The funds of the company consist of subscriptions from members,


donation from public or grant from govt., semi govt. or other institutions.
No interest will be permissible on funds raised from Directors.

15. Banks

The Bank of the company will be any nationalized bank decided by the
Board of Directors. The control of the funds will be in the hands of the
cashier and shall authorize him to operate the bank account mandatory and
atleast two signatories on the cheque will be required for withdrawal from
bank.

16. Accounts

The accounts will be maintained by the treasurer from the month of April
to March and will be maintained by order of Board of Directors.

17. Management

The management of the company will rest in the Board of Directors,


which shall consist of Chairman and his team of Vice-Chairman,
Managing Director, Secretary, and Directors.

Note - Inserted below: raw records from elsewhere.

(* ===== verification/ChanLife.v ===== *)
(** * Registrations of channels: how they come, are closed, and go

    The commands of operators - CHANREGISTER, CHANDROP, CHANSUSPEND, CHANUNSUSPEND -
    and REGISTER and DELOWNER, which make and destroy registrations or pass them on:
    like those of [ChanCmds.v] they run without a fault and keep to the rules. *)

From S2P Require Import Prelude CString Match Rblib Tools Rserv Fault Snprintf Rsdb World Crypt Lookup Channel Service Conf Client Dispatch Net Members Index Handlers Joins Modes Clients Exits Commands Replies Requests ChanServ ChanAcl ChanRegs ChanCmds Parting.

(** ** Suspensions of channels *)
Section suspensions.
Context `{SYS : Sys} `{RB : !RbSpec} `{HK : !HooksOk} `{CS : !ChanServ}.

(** A reply at no cost, where the registry is what it was. *)
Definition untouched (p : ptr) (w : world) (c : Z) (w' : world) : Prop := c = 0 ∧ ∃ l, along p w [] w w' l.

Lemma path_free_reply p w w1 l1 name args :
  along p w [] w w1 l1 → wp (_ ← chan_err p name args; mret 0) (untouched p w) w1.
Proof.
  intros A. apply wp_bind. eapply path_err; [apply A|]. intros w' P D.
  apply wp_ret. split; [done|]. exists l1. by eapply along_reply.
Qed.

Lemma wp_oper_line w s p c u (Q : string → world → Prop) :
  served w s → ready w (chanserv_p (cs w)) p → clients w !! p = Some c → cl_user c = Some u →
  (∀ n, (strlen n < 1024)%nat → Q n w) → wp (OPER_NAME u) Q w.
Proof.
  intros S R Ec Eu HQ. unfold OPER_NAME. destruct (us_oper u) as [o|] eqn:Eo; [|apply wp_ret, HQ; simpl; lia].
  destruct (user_block w _ p c u o R Ec Eu Eo) as [b Eb]. apply wp_bind. eapply wp_rd; [exact Eb|].
  by eapply wp_ret, HQ, (se_opers _ _ S).
Qed.
(** * ApigwHttpApiLambdaDynamodbPythonCdkStack: a shallow embedding

    The stack constructor of
    [stacks/apigw_http_api_lambda_dynamodb_python_cdk_stack.py] builds a graph
    of resource descriptors.  Each construct it instantiates is a record below,
    each library call it makes ([add_flow_log], [add_to_policy],
    [auto_scale_write_capacity], [scale_on_utilization], [grant_write_data],
    [add_environment], the [metric_*] accessors) is a function on those
    records, written after the behaviour of the construct library.  The
    library calls that raise in Python return [inl msg] in the [Result]
    monad.  The constructor itself is [stack_init], a state-and-error
    computation over the construct tree of the stack: every construct it
    creates is added to the tree at once and later calls update it in place,
    and an exception stops the computation, leaving the constructs created so
    far in the tree.  Its run from the empty tree is [run_init]. *)

From Stdlib Require Import String List ZArith QArith Bool Lia Permutation.
Import ListNotations.
Open Scope Z_scope.
Open Scope string_scope.

(** ** Values of the descriptor graph

    A property is either a literal, a reference to an attribute of another
    logical resource (a token such as [table_name] or [attr_arn]), or the
    [AWS::Region] pseudo parameter ([self.region]). *)
Inductive Value : Type :=
| VStr (s : string)
| VRef (logical_id : string) (attr : string)
| VRegion.

Definition value_eq_dec (a b : Value) : {a = b} + {a <> b}.
Proof. decide equality; apply string_dec. Defined.

Definition value_eqb (a b : Value) : bool :=
  if value_eq_dec a b then true else false.

(** Dimension maps / environments as insertion-ordered dictionaries. *)
Fixpoint dict_get (d : list (string * Value)) (k : string) : option Value :=
  match d with
  | [] => None
  | (k', v) :: r => if String.eqb k k' then Some v else dict_get r k
  end.

(** [d[k] = v] on a dictionary: an existing key keeps its value's slot, a new
    key is added once.  The list keeps insertion order, which is not the order
    in which a JS object lists array-index keys such as ["1"]; no property
    below depends on that order. *)
Fixpoint dict_set (d : list (string * Value)) (k : string) (v : Value)
  : list (string * Value) :=
  match d with
  | [] => [(k, v)]
  | (k', v') :: r => if String.eqb k k' then (k, v) :: r else (k', v') :: dict_set r k v
  end.

(** ** The error monad of the constructor *)
Definition Result (A : Type) : Type := (string + A)%type.

Definition ret {A} (a : A) : Result A := inr a.

Definition bind {A B} (m : Result A) (k : A -> Result B) : Result B :=
  match m with
  | inl e => inl e
  | inr a => k a
  end.

Notation "'let*' x ':=' m 'in' k" := (bind m (fun x => k))
  (at level 200, x name, m at level 100, k at level 200).

Definition raise {A} (msg : string) : Result A := inl msg.

(** ** Enumerations of the construct library *)
Inductive SubnetType := PRIVATE_ISOLATED | PRIVATE_WITH_EGRESS | PUBLIC.

(** Only a [PUBLIC] subnet gets a route to the internet gateway. *)
Definition routes_to_internet_gateway (t : SubnetType) : bool :=
  match t with PUBLIC => true | _ => false end.

Inductive RetentionDays :=
| ONE_DAY | ONE_WEEK | ONE_MONTH | SIX_MONTHS | ONE_YEAR | TWO_YEARS | INFINITE.

Inductive FlowLogTrafficType := ACCEPT | REJECT | ALL.

Inductive Principal := AnyPrincipal | ServicePrincipal (s : string) | ArnPrincipal (s : string).

Inductive AttributeType := STRING | NUMBER | BINARY.

Inductive BillingMode := PROVISIONED | PAY_PER_REQUEST.

Inductive StreamViewType := NEW_IMAGE | OLD_IMAGE | NEW_AND_OLD_IMAGES | KEYS_ONLY.

Inductive Tracing := ACTIVE | PASS_THROUGH | DISABLED.
(** * unpic-qcloud: the imageMogr2 codec of [src/index.ts]

    A shallow embedding of the encode / decode / merge engine for the
    Tencent Cloud COS [imageMogr2] query dialect, followed by the
    properties of the design document that can be stated about it.

    The source comes in successive revisions.  The one embedded at top
    level is the revision with default options and pipeline segments, the
    one the design document describes; [Earlier] holds [extract],
    [generate] and [transform] of the revision before it, whose
    [isCosUrl], [buildImageMogr2] and [parseImageMogr2] are the same;
    [Initial] holds the first revision, with four properties and
    [stripProcessing].

    Conventions of the embedding
    - JavaScript strings are [string]s (sequences of bytes, UTF-8).  All
      the delimiters the code looks at ([/], [|], [%], [x], digits, ...)
      are ASCII, so splitting and prefix tests agree with the UTF-16 view;
      the white space that [Number] trims is recognised on its octets.
    - A JavaScript [number] is an exact decimal (see [number] below); the
      rounding to binary64 is not part of the model.
    - An optional property of an object is a [slot]: absent, present with
      the value [undefined], or present with a value.  The declared types
      of the properties have no [null].
    - A call that may throw returns an [outcome]; a function that cannot
      throw returns its value. *)

From Stdlib Require Import String Ascii List ZArith NArith Bool Lia.
From Stdlib Require Import DecimalString DecimalN.
From Stdlib Require DecimalPos DecimalFacts Decimal.
Import ListNotations.

Local Open Scope string_scope.
Local Open Scope list_scope.

(** ** Strings *)

Module Str.

(** [s.split(sep)] for a one-character separator. *)
Fixpoint split (sep : ascii) (s : string) : list string :=
  match s with
  | EmptyString => [EmptyString]
  | String c s' =>
      if Ascii.eqb c sep then EmptyString :: split sep s'
      else match split sep s' with
           | [] => [String c EmptyString]
           | hd :: tl => String c hd :: tl
           end
  end.

(** [parts.join(sep)] *)
Definition join (sep : string) (parts : list string) : string :=
  String.concat sep parts.

(** [s.startsWith(p)] *)
Definition startsWith (p s : string) : bool := String.prefix p s.

(** [s.slice(1)] *)
Definition slice1 (s : string) : string :=
  match s with
  | EmptyString => EmptyString
  | String _ r => r
  end.

(** The characters of [s] all satisfy [p]. *)
Fixpoint all (p : ascii -> bool) (s : string) : bool :=
  match s with
  | EmptyString => true
  | String c r => p c && all p r
  end.

(** Longest prefix of characters satisfying [p], and the remainder. *)
Fixpoint span (p : ascii -> bool) (s : string) : string * string :=
  match s with
  | EmptyString => (EmptyString, EmptyString)
  | String c r =>
      if p c then let '(a, b) := span p r in (String c a, b)
      else (EmptyString, s)
  end.

Definition isEmpty (s : string) : bool :=
  match s with EmptyString => true | _ => false end.

End Str.

(** ** Character classes *)

Definition in_range (lo hi c : ascii) : bool :=
  (N_of_ascii lo <=? N_of_ascii c)%N && (N_of_ascii c <=? N_of_ascii hi)%N.

Definition is_digit (c : ascii) : bool := in_range "0" "9" c.
Definition is_lower (c : ascii) : bool := in_range "a" "z" c.
Definition is_upper (c : ascii) : bool := in_range "A" "Z" c.

(** ** Regular expressions, matched by derivatives

    [test] decides membership of the whole string, which is what
    [RegExp.prototype.test] does for a pattern anchored with [^] and [$]. *)

Module Re.

Inductive regex : Type :=
| Void
| Eps
| Cls (p : ascii -> bool)
| Seq (r1 r2 : regex)
| Alt (r1 r2 : regex)
| Star (r : regex).

Fixpoint nullable (r : regex) : bool :=
  match r with
  | Void => false
  | Eps => true
  | Cls _ => false
  | Seq r1 r2 => nullable r1 && nullable r2
  | Alt r1 r2 => nullable r1 || nullable r2
  | Star _ => true
  end.

Definition seq (r1 r2 : regex) : regex :=
  match r1, r2 with
  | Void, _ => Void
  | _, Void => Void
  | Eps, _ => r2
  | _, _ => Seq r1 r2
  end.

Definition alt (r1 r2 : regex) : regex :=
  match r1, r2 with
  | Void, _ => r2
  | _, Void => r1
  | _, _ => Alt r1 r2
  end.

Fixpoint deriv (c : ascii) (r : regex) : regex :=
  match r with
  | Void => Void
  | Eps => Void
  | Cls p => if p c then Eps else Void
  | Seq r1 r2 =>
      if nullable r1 then alt (seq (deriv c r1) r2) (deriv c r2)
      else seq (deriv c r1) r2
  | Alt r1 r2 => alt (deriv c r1) (deriv c r2)
  | Star r1 => seq (deriv c r1) (Star r1)
  end.

Fixpoint test (r : regex) (s : string) : bool :=
  match s with
  | EmptyString => nullable r
  | String c s' => test (deriv c r) s'
  end.

Definition chr (c : ascii) : regex := Cls (Ascii.eqb c).

Fixpoint lit (s : string) : regex :=
  match s with
  | EmptyString => Eps
  | String c r => Seq (chr c) (lit r)
  end.

Definition plus (r : regex) : regex := Seq r (Star r).
Definition opt (r : regex) : regex := Alt r Eps.

End Re.
(** * Resilient multi-provider orchestration core: a shallow embedding

    The development follows the Python sources:
    - [src/services/ai_manager.py]                (module [AIManager]),
    - [src/services/production_search_manager.py] (module [SearchManager]),
    - [src/services/super_orchestrator.py]        (module [Orchestrator]),
    - [src/routes/analysis.py]                    (module [AnalysisRoute]).

    Python dictionaries whose iteration order is observable (the provider
    tables, which are filtered and then sorted with a stable sort) are
    association lists in insertion order; dictionaries that are only looked
    up by key (the search cache, the session store) are finite maps.
    Wall-clock readings ([time.time()]) are integers: a number of seconds
    handed to every operation that reads the clock. *)

From Stdlib Require Import ZArith QArith_base List Bool Lia Ascii.
From Stdlib Require Import Sorting.Sorted Sorting.Permutation.
From stdpp Require Import gmap strings list fin_maps.
Import ListNotations.

Local Open Scope string_scope.
Local Open Scope list_scope.
Local Open Scope Z_scope.

(** ** Association lists standing for insertion-ordered dictionaries *)

Section Assoc.
Context {V : Type}.

(** [d.get(k)] *)
Fixpoint assoc_get (k : string) (d : list (string * V)) : option V :=
  match d with
  | [] => None
  | (k', v) :: d' => if String.eqb k' k then Some v else assoc_get k d'
  end.

(** [if k in d: d[k] = f(d[k])] : the entry stored under [k] is updated in
    place, every other entry and the order of the entries are kept. *)
Fixpoint assoc_update (k : string) (f : V -> V) (d : list (string * V))
  : list (string * V) :=
  match d with
  | [] => []
  | (k', v) :: d' =>
      (k', if String.eqb k' k then f v else v) :: assoc_update k f d'
  end.

(** [for k, v in d.items(): d[k] = f(k, v)] *)
Definition assoc_map (f : string -> V -> V) (d : list (string * V))
  : list (string * V) :=
  List.map (fun kv => (fst kv, f (fst kv) (snd kv))) d.
End Assoc.

(** * The generation-provider registry ([ai_manager.py]) *)

Module AIManager.

(** One entry of [AIManager.providers].  [client] records whether a client
    object has been stored; the model name and the [enabled] key are never
    read by the operations below.  Every entry built by [__init__] has all
    these keys and no operation removes one, so the defaults of
    [provider.get('max_errors', 2)] are never taken. *)
Record Provider := mkProvider {
  client : bool;
  available : bool;
  priority : Z;
  error_count : Z;
  max_errors : Z;
  last_success : option Z;
  consecutive_failures : Z
}.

18. Property & Liabilities

Moveable or immoveable properties/assets of the company shall not be


sold without consent of the general body with two third majorities.
Liabilities of the company will be restricted to the assets of the company
only and in no way the members in individual capacity be liable for any
liabilities of the company.
19.The manner of making altering and rescinding rules and
regulations in the Articles of Association.

For any change in any clause of the rules and regulations one weeks’
notice will be issued by the Board of the Company under the signatures of
the Chairman to every Director of the company for calling of the general
members meeting. The changes should be made if more than 50%
members vote in favour of it.

20. Application of the Act.

This company (rules and regulations) are subject to the provisions of the
Companies Act 1956 and for any matter not specifically provided herein, a
provision in the say that if any of that matter shall apply mutatis mutandis.

21. Essential certificates:

Certified that this is the correct copy of the Rules and Regulations as
mentioned in the Articles of Association of the Company.